Saved entries
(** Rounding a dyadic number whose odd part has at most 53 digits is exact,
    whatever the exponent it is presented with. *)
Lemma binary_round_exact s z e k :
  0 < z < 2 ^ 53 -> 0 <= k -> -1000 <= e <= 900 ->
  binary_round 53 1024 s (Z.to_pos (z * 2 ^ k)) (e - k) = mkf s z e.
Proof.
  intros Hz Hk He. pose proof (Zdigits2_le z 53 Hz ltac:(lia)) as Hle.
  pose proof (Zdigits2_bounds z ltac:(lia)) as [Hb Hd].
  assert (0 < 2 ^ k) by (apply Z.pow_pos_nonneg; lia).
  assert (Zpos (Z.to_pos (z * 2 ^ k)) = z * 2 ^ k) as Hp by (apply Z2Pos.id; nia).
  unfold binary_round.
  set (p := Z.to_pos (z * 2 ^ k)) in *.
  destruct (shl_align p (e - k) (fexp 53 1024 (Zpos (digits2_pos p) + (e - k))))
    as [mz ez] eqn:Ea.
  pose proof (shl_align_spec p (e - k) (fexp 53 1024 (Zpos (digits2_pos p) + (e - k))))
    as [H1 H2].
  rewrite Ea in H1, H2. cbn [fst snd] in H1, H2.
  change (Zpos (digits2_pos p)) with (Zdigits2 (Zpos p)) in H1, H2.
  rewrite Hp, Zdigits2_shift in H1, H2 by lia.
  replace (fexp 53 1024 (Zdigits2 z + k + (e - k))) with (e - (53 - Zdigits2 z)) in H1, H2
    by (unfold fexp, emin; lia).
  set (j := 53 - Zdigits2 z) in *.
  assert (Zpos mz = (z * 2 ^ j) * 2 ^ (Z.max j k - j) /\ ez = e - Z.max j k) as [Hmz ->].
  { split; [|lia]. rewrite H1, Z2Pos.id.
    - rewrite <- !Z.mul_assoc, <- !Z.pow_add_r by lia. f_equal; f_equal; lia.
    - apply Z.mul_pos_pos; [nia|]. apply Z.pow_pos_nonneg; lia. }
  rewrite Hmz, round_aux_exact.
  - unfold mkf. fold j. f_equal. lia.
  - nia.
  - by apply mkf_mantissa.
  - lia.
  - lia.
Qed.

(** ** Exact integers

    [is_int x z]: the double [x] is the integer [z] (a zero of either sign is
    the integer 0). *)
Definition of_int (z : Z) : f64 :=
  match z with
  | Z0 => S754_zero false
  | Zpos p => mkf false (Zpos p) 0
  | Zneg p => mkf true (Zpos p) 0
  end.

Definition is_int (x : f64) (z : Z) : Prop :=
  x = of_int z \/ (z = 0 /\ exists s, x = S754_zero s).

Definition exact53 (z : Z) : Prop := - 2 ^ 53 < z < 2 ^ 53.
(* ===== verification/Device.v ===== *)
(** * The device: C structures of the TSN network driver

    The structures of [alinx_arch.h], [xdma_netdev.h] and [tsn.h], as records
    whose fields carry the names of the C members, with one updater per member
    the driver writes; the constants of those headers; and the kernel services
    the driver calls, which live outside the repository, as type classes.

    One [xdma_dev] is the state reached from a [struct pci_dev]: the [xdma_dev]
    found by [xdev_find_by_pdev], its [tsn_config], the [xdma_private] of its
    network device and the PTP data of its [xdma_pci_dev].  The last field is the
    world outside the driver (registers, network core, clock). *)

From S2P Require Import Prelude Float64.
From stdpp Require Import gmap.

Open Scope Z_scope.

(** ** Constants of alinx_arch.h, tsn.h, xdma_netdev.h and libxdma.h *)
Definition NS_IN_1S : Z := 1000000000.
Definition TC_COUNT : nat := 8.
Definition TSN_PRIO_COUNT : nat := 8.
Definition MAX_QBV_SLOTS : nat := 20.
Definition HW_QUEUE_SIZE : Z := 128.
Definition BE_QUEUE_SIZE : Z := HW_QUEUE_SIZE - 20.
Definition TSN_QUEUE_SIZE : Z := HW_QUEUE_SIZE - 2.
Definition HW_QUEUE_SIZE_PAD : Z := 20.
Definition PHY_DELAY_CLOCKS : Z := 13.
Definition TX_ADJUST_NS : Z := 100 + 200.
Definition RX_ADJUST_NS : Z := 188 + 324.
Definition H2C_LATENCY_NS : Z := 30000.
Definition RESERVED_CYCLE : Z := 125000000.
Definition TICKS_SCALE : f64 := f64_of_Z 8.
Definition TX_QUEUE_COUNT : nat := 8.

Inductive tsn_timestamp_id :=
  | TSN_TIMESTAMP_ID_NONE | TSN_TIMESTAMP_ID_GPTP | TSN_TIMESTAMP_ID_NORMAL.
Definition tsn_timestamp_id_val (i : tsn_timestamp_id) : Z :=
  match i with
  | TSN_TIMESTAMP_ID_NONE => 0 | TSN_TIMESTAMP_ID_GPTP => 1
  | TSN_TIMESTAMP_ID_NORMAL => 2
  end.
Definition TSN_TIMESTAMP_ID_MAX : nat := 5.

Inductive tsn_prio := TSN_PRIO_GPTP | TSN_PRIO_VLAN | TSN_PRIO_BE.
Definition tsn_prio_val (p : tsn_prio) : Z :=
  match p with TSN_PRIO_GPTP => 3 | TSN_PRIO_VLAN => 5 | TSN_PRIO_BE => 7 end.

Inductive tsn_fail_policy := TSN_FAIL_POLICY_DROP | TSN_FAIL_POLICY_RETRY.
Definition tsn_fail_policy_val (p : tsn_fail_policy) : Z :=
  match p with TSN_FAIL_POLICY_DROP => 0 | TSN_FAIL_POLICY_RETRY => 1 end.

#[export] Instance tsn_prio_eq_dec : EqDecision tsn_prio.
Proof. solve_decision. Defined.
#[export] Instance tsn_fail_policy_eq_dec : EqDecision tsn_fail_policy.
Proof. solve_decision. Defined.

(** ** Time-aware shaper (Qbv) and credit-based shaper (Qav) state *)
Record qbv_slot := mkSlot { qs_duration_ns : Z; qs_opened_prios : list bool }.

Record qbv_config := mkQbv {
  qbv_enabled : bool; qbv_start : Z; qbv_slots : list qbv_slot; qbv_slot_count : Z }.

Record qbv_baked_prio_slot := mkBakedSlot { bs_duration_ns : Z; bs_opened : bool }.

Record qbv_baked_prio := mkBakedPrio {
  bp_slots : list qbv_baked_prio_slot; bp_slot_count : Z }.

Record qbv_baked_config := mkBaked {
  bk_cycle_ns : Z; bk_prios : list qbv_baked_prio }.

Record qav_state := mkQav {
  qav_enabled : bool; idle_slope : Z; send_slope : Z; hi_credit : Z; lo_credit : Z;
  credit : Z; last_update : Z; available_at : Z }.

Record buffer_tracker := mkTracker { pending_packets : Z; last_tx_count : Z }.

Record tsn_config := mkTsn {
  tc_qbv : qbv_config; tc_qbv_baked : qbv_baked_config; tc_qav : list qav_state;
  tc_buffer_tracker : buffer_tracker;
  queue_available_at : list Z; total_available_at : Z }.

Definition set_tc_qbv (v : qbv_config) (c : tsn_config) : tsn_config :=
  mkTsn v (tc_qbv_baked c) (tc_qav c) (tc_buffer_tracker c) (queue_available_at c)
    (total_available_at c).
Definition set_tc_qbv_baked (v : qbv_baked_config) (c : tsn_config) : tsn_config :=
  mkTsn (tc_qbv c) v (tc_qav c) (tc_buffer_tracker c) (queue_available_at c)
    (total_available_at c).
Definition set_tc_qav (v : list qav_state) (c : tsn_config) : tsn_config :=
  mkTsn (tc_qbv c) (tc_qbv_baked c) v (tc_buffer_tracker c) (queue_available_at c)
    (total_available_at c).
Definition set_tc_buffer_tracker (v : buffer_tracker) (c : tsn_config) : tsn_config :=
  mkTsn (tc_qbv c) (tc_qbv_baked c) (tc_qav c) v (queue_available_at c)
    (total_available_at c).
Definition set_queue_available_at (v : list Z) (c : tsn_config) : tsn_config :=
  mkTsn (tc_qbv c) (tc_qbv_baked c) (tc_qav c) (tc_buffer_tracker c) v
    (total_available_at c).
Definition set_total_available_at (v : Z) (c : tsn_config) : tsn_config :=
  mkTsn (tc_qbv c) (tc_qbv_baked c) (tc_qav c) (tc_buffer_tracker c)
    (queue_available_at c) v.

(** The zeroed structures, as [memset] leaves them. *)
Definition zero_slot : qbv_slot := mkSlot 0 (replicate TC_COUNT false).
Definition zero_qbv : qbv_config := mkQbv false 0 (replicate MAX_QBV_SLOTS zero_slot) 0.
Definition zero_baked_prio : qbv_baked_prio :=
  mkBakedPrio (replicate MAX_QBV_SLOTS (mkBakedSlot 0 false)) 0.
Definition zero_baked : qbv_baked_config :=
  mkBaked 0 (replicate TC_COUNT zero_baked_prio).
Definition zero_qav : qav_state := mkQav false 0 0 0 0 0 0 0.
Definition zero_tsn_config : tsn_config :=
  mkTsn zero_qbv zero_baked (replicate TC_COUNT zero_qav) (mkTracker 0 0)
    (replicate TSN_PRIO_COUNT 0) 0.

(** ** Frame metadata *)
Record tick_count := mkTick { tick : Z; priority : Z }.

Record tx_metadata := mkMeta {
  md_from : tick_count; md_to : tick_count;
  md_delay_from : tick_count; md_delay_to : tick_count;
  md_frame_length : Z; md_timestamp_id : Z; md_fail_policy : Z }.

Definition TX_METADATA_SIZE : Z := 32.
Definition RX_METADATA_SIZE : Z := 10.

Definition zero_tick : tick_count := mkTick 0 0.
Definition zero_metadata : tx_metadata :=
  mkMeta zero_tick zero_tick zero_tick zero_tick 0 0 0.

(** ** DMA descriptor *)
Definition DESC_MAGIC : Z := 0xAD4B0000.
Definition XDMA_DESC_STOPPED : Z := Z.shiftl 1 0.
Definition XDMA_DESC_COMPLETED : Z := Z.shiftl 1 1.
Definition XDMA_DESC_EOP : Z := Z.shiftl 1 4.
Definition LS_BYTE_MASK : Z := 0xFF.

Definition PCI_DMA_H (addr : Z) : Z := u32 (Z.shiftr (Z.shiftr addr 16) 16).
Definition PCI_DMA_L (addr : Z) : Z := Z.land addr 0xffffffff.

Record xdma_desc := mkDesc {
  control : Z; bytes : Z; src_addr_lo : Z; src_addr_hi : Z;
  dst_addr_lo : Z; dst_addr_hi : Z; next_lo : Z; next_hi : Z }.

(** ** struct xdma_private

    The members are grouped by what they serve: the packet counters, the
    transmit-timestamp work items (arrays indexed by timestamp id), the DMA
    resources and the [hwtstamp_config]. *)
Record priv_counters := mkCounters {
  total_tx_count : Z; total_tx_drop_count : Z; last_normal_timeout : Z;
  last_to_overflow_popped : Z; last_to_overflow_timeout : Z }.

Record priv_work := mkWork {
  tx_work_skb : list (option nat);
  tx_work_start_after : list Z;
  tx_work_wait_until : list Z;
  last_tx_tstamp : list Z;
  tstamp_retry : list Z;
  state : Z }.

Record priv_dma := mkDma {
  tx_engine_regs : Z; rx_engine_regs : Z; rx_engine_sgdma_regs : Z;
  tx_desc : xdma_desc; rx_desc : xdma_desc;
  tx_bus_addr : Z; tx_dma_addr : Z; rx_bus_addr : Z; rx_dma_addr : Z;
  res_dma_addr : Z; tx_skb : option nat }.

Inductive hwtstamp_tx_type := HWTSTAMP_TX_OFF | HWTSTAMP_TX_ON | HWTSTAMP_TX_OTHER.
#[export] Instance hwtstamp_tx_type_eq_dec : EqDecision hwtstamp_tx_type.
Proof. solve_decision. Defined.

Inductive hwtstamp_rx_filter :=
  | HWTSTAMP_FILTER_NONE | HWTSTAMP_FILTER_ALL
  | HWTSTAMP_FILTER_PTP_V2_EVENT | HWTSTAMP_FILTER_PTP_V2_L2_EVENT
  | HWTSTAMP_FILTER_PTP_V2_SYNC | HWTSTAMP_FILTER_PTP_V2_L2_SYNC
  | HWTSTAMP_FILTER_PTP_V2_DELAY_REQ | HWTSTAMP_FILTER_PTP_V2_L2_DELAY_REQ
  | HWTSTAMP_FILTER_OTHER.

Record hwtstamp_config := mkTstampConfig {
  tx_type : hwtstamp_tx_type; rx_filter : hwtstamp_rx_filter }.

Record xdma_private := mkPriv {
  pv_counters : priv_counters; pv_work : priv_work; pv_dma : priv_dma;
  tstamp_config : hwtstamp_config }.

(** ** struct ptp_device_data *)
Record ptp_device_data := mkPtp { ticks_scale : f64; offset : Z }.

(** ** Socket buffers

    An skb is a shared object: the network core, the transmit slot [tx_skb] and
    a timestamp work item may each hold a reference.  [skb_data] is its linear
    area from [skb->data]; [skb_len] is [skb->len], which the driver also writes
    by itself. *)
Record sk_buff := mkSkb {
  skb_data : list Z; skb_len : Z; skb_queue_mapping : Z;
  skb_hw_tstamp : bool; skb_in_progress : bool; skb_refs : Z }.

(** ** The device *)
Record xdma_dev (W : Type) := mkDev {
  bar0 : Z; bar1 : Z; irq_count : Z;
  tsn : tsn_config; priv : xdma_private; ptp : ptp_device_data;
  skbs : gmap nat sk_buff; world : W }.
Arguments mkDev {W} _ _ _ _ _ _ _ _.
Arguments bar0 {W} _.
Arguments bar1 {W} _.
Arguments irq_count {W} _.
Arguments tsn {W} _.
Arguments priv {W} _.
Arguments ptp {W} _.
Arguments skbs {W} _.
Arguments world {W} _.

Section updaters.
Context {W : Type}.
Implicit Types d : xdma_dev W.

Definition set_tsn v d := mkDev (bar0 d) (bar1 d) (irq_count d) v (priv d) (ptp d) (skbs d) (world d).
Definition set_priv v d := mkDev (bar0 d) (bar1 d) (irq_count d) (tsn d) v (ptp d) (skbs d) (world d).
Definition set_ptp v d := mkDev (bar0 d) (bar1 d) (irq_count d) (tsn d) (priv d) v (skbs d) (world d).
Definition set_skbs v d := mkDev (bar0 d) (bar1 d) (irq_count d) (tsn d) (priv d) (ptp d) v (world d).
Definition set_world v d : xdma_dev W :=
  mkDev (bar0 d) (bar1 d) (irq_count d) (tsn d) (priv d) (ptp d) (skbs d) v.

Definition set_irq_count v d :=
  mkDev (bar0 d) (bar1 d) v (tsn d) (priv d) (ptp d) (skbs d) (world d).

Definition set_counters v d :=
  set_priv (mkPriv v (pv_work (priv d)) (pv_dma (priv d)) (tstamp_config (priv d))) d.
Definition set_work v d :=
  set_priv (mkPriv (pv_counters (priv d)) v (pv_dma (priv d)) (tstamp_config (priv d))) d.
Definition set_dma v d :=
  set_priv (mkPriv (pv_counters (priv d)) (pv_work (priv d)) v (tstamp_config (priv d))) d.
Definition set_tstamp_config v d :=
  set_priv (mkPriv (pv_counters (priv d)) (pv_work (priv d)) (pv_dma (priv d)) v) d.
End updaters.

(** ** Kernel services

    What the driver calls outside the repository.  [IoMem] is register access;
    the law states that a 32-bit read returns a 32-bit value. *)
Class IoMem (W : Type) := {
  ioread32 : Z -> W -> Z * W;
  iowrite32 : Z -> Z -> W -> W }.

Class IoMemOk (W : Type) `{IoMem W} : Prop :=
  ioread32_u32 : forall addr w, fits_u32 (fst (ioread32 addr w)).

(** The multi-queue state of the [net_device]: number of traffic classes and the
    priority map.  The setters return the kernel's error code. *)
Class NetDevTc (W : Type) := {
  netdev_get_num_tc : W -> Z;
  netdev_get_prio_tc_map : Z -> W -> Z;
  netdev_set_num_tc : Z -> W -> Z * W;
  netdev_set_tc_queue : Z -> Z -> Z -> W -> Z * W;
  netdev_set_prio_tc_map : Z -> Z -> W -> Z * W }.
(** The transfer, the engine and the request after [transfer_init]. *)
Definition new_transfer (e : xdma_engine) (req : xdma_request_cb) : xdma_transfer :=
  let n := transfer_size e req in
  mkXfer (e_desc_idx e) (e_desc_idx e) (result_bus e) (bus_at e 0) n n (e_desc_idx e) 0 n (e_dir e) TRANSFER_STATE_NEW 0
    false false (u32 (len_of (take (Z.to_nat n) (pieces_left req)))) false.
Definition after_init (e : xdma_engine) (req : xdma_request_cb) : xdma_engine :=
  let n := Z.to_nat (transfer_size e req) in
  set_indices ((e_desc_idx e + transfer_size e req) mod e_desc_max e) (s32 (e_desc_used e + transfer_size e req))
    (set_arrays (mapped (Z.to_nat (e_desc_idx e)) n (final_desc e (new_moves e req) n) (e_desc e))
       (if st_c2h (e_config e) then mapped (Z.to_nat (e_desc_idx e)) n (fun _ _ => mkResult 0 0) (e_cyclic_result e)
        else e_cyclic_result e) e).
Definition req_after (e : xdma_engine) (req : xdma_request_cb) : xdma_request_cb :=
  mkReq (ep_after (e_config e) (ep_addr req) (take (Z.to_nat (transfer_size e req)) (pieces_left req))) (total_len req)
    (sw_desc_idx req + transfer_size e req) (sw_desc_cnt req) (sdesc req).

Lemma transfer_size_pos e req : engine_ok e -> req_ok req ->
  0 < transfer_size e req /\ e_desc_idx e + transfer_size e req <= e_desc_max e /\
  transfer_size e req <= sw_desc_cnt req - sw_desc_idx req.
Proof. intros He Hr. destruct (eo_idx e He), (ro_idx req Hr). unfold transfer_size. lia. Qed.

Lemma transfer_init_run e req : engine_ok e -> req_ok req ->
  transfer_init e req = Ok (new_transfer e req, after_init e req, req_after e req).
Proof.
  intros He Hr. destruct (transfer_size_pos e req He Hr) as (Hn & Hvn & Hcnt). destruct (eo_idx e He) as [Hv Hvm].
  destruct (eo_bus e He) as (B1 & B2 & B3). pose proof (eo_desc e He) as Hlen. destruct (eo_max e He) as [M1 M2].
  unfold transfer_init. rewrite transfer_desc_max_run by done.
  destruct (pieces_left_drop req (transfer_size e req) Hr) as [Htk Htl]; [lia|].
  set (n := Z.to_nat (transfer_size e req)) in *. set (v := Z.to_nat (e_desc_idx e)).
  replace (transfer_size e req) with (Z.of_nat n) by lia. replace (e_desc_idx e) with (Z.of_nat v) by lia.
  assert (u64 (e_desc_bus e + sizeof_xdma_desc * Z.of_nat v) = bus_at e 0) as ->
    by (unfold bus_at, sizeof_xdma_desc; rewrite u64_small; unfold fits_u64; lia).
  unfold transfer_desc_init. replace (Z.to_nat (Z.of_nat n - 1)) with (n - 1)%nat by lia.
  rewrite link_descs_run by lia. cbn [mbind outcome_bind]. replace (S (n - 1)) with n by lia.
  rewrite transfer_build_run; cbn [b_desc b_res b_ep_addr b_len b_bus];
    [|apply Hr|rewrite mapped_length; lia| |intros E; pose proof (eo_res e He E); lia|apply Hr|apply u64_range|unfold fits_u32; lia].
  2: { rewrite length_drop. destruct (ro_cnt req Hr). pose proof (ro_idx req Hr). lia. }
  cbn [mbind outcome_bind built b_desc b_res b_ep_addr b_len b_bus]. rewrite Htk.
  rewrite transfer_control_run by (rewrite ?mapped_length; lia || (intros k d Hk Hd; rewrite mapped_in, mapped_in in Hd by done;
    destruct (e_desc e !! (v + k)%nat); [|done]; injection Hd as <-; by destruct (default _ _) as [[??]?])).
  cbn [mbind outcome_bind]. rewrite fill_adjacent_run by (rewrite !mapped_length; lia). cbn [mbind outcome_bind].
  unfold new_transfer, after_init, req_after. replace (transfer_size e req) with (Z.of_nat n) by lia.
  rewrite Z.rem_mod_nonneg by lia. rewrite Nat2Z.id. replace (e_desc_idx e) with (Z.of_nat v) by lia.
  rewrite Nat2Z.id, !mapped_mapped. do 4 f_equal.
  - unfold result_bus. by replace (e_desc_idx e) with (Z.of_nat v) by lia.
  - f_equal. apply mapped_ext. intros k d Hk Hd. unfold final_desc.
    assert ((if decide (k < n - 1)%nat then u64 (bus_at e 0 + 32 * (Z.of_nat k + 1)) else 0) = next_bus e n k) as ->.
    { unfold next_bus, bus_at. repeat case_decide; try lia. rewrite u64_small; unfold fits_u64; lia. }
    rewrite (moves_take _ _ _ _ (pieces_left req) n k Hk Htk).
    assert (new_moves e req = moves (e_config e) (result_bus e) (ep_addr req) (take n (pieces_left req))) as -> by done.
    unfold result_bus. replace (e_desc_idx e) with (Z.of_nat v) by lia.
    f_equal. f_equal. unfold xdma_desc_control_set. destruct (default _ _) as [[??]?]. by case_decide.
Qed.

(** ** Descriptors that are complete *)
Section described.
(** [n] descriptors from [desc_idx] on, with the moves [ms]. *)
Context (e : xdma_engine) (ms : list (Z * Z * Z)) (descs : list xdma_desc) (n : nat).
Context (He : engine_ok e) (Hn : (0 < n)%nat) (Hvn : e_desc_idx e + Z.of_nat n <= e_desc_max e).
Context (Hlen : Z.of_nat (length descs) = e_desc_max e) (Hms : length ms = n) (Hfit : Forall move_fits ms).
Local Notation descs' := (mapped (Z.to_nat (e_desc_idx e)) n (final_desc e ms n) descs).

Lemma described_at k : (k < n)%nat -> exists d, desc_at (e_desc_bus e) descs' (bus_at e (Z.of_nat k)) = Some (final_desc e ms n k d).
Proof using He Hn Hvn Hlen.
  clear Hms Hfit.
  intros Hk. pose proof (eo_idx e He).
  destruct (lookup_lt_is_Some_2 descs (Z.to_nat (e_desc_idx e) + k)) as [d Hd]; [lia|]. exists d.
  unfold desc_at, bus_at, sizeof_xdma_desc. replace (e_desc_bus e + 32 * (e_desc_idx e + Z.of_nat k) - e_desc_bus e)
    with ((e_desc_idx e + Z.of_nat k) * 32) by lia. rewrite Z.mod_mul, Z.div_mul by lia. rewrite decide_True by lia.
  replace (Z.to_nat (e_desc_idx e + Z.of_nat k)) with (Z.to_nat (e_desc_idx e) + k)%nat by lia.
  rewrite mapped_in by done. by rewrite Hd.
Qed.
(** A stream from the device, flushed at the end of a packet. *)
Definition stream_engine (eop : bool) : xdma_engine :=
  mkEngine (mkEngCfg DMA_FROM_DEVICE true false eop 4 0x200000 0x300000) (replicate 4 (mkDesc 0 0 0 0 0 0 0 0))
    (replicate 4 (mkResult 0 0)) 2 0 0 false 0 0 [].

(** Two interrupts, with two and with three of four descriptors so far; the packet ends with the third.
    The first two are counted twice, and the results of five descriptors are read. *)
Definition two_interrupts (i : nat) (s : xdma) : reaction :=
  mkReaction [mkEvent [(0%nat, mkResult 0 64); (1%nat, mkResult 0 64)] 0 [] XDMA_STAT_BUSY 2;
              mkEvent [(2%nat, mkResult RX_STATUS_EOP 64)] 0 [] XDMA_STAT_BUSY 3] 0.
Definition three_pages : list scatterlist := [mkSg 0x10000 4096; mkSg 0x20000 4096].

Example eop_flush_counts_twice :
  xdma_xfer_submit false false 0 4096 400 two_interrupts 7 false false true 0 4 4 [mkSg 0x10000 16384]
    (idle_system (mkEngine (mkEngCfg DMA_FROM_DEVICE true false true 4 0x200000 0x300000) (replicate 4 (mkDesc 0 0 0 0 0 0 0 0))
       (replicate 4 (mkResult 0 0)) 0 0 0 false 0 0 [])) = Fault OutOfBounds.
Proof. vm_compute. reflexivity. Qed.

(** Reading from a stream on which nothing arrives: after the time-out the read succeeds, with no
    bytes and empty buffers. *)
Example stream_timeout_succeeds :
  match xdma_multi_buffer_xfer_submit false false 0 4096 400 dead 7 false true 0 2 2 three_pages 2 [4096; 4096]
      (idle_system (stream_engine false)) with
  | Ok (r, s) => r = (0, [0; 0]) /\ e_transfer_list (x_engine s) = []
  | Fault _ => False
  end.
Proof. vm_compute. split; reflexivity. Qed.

- _What is being asked_: Starting at the line above that contains "Definition RX_METADATA_SIZE : Z := 10.", repeat each line exactly up to and including the line that contains "total_tx_count : Z;", and stop there.

- _Problem solution_:
Definition RX_METADATA_SIZE : Z := 10.

Definition zero_tick : tick_count := mkTick 0 0.
Definition zero_metadata : tx_metadata :=
  mkMeta zero_tick zero_tick zero_tick zero_tick 0 0 0.

(** ** DMA descriptor *)
Definition DESC_MAGIC : Z := 0xAD4B0000.
Definition XDMA_DESC_STOPPED : Z := Z.shiftl 1 0.
Definition XDMA_DESC_COMPLETED : Z := Z.shiftl 1 1.
Definition XDMA_DESC_EOP : Z := Z.shiftl 1 4.
Definition LS_BYTE_MASK : Z := 0xFF.

Definition PCI_DMA_H (addr : Z) : Z := u32 (Z.shiftr (Z.shiftr addr 16) 16).
Definition PCI_DMA_L (addr : Z) : Z := Z.land addr 0xffffffff.

Record xdma_desc := mkDesc {
  control : Z; bytes : Z; src_addr_lo : Z; src_addr_hi : Z;
  dst_addr_lo : Z; dst_addr_hi : Z; next_lo : Z; next_hi : Z }.

(** ** struct xdma_private

    The members are grouped by what they serve: the packet counters, the
    transmit-timestamp work items (arrays indexed by timestamp id), the DMA
    resources and the [hwtstamp_config]. *)
Record priv_counters := mkCounters {
  total_tx_count : Z; total_tx_drop_count : Z; last_normal_timeout : Z;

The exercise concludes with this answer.